• [Task details] How many lines in the records below contain the word "Arguments"? Answer with the number alone.

• [Records]
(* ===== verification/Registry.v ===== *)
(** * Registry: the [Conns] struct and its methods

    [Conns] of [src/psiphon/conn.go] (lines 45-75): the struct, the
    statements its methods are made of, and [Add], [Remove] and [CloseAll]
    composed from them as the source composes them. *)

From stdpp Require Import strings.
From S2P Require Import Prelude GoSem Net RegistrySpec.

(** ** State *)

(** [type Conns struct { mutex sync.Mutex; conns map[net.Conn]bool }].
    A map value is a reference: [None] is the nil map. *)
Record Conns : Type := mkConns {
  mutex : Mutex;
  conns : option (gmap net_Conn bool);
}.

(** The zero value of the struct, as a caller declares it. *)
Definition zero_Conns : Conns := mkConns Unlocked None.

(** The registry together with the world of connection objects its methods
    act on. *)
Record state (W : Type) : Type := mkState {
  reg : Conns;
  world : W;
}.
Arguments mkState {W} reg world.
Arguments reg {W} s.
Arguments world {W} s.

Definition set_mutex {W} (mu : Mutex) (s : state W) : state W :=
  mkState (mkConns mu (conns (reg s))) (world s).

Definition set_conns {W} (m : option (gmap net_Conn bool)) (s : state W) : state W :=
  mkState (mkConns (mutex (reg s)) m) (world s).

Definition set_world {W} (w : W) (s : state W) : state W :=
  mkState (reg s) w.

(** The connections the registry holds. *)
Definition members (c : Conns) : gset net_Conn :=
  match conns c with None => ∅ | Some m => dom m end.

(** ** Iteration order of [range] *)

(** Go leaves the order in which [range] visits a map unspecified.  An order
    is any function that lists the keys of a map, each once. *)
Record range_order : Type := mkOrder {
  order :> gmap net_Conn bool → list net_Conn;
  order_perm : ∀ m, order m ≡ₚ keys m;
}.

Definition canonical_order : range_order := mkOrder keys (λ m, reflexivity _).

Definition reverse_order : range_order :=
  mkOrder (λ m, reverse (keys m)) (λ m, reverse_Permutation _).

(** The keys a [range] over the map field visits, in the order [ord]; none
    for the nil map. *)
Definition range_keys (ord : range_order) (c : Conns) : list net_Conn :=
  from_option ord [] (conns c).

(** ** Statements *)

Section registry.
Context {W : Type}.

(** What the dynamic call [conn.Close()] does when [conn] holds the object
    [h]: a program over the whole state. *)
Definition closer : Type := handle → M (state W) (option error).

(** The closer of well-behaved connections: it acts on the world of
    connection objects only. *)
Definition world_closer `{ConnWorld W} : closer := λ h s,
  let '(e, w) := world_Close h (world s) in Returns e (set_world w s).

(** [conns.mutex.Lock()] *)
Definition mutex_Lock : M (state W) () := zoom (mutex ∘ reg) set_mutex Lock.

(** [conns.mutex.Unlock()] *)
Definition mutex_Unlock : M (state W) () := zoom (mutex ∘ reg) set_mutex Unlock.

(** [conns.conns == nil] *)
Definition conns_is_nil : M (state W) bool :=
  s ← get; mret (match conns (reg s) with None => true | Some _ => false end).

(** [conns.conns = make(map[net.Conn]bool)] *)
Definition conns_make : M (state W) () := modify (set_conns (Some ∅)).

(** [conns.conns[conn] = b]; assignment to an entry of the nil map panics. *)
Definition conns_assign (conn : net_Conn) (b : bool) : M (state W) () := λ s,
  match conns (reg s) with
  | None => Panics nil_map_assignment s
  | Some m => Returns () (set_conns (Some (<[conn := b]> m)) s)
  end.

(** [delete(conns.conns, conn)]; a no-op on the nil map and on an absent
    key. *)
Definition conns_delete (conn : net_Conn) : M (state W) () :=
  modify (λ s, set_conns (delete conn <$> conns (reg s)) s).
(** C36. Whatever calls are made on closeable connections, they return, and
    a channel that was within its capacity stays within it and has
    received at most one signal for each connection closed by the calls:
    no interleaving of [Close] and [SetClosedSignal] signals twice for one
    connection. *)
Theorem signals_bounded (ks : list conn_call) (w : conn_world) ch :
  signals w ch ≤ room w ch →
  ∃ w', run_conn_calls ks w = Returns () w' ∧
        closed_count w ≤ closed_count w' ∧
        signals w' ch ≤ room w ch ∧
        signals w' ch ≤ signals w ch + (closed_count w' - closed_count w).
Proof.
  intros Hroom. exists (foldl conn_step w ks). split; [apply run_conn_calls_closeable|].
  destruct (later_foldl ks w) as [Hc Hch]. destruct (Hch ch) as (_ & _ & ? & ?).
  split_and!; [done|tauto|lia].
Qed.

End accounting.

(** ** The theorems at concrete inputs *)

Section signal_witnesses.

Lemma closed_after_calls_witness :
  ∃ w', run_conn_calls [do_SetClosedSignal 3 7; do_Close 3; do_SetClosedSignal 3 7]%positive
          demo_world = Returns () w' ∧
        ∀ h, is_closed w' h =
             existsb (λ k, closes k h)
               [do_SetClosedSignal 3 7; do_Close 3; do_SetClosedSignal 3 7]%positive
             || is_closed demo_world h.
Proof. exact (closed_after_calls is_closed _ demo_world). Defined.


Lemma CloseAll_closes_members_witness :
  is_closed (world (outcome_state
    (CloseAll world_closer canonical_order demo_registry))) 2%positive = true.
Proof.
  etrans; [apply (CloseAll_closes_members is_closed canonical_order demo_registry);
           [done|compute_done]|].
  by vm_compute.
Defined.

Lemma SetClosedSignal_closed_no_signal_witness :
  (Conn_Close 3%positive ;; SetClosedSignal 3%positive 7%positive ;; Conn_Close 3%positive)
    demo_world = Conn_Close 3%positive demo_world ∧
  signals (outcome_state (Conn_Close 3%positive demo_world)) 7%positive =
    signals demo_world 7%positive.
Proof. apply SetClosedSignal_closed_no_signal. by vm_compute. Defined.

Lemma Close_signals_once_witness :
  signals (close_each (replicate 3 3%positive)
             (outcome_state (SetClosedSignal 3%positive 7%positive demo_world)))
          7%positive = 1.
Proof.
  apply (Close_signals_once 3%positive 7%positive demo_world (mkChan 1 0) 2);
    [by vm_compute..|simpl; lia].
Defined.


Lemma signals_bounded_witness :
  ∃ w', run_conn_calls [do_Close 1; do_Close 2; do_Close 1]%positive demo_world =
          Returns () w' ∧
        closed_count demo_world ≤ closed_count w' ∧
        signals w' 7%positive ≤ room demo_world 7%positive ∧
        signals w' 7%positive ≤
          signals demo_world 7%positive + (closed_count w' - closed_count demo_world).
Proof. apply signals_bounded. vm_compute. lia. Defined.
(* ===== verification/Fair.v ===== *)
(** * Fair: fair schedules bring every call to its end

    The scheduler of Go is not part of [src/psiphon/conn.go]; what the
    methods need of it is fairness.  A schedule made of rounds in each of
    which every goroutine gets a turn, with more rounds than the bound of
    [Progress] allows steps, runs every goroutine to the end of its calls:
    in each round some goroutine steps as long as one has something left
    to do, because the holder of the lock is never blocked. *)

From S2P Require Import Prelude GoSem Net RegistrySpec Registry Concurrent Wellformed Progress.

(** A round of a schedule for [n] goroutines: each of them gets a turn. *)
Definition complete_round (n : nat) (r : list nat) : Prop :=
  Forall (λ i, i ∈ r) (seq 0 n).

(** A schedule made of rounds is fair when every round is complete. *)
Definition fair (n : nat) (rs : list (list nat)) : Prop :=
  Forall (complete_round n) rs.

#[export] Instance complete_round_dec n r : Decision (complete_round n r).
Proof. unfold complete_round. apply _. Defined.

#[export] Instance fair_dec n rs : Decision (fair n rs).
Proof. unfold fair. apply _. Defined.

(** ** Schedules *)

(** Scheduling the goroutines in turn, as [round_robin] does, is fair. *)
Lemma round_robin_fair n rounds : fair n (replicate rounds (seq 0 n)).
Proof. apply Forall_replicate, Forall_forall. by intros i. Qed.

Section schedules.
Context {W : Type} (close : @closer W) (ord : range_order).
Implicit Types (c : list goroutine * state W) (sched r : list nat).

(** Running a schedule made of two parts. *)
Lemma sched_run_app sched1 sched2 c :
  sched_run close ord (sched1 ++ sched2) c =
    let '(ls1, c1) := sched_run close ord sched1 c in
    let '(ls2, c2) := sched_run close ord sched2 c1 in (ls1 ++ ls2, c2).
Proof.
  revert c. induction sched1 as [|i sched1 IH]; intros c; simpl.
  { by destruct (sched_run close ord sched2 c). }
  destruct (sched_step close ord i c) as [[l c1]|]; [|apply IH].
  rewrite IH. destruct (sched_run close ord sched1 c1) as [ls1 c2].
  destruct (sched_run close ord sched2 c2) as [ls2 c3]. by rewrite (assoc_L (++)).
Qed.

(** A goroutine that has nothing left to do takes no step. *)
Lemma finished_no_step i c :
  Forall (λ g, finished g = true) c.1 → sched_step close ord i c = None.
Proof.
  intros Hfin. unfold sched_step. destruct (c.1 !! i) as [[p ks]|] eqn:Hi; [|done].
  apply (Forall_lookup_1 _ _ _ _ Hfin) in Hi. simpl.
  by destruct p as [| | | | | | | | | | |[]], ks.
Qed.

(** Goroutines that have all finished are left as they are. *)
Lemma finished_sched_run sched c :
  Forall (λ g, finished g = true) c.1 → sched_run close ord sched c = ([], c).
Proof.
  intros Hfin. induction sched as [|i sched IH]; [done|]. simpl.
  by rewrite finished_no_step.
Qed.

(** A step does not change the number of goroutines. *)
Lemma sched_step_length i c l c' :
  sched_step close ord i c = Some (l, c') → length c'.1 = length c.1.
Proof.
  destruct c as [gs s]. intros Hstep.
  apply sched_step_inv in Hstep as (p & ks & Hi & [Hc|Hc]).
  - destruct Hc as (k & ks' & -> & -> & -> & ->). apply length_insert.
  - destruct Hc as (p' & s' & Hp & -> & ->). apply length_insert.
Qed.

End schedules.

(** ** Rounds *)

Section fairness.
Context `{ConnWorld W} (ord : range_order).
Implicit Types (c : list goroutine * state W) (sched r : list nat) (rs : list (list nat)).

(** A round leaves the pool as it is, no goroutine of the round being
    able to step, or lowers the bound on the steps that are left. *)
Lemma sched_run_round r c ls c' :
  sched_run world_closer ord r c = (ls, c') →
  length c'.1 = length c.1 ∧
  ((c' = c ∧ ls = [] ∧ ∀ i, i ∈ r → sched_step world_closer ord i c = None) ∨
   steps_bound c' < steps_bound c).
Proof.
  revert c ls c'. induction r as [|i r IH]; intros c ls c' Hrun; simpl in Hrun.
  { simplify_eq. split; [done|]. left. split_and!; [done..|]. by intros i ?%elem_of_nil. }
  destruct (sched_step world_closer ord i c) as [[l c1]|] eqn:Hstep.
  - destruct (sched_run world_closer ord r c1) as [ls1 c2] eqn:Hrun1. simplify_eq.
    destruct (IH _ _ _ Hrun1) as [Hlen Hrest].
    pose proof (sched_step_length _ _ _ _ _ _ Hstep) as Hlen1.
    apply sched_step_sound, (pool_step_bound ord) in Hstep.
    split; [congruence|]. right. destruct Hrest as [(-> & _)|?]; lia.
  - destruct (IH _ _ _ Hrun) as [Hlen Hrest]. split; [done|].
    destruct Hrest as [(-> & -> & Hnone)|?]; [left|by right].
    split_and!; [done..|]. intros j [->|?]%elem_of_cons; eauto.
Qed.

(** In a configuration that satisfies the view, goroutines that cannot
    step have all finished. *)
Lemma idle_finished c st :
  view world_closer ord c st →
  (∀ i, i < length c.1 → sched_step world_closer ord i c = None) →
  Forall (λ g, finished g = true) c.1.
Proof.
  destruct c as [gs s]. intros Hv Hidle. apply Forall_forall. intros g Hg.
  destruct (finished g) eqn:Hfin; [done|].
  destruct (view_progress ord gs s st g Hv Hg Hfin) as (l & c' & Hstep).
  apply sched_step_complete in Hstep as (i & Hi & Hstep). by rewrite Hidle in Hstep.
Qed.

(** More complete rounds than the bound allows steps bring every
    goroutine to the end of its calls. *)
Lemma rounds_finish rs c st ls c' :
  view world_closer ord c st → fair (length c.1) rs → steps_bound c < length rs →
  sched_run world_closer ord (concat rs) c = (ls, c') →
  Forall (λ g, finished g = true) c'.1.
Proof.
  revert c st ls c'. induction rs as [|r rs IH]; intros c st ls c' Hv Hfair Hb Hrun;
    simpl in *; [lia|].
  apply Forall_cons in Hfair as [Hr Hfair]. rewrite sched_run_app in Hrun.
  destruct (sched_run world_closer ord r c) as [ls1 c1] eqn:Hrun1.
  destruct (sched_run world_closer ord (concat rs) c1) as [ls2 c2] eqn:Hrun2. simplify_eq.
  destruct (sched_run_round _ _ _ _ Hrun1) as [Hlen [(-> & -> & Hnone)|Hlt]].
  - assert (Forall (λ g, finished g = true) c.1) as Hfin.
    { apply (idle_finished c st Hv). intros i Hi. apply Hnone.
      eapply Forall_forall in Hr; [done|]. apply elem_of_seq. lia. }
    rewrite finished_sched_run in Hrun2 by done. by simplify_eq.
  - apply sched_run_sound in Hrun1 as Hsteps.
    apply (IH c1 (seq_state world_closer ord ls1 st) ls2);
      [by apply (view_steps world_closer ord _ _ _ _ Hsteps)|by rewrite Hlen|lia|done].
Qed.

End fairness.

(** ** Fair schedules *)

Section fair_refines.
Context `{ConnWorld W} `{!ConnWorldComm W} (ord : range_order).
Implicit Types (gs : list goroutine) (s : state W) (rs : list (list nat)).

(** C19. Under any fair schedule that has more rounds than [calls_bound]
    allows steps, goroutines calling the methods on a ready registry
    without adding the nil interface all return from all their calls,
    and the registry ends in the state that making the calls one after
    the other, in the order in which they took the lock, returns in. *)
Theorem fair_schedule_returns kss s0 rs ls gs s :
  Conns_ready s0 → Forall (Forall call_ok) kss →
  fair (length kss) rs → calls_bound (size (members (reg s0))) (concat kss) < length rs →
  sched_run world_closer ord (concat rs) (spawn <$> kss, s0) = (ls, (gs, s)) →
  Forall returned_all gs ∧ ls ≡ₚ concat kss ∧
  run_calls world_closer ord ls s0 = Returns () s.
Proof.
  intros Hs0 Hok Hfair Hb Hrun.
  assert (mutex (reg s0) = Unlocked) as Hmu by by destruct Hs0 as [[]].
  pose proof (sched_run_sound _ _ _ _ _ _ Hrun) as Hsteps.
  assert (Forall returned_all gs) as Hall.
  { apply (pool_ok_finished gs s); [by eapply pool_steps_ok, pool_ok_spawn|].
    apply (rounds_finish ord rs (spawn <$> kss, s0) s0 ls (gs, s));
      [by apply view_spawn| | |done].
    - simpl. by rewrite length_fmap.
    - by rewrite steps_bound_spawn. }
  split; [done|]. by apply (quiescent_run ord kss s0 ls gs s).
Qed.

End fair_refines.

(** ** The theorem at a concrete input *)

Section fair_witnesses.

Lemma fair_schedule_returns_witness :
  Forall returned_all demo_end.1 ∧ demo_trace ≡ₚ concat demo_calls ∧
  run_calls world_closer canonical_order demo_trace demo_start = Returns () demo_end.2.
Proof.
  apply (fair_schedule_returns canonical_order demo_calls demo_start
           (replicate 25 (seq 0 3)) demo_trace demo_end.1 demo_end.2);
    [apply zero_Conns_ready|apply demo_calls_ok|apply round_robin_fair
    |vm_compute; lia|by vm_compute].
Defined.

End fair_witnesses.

• [Problem solution] 3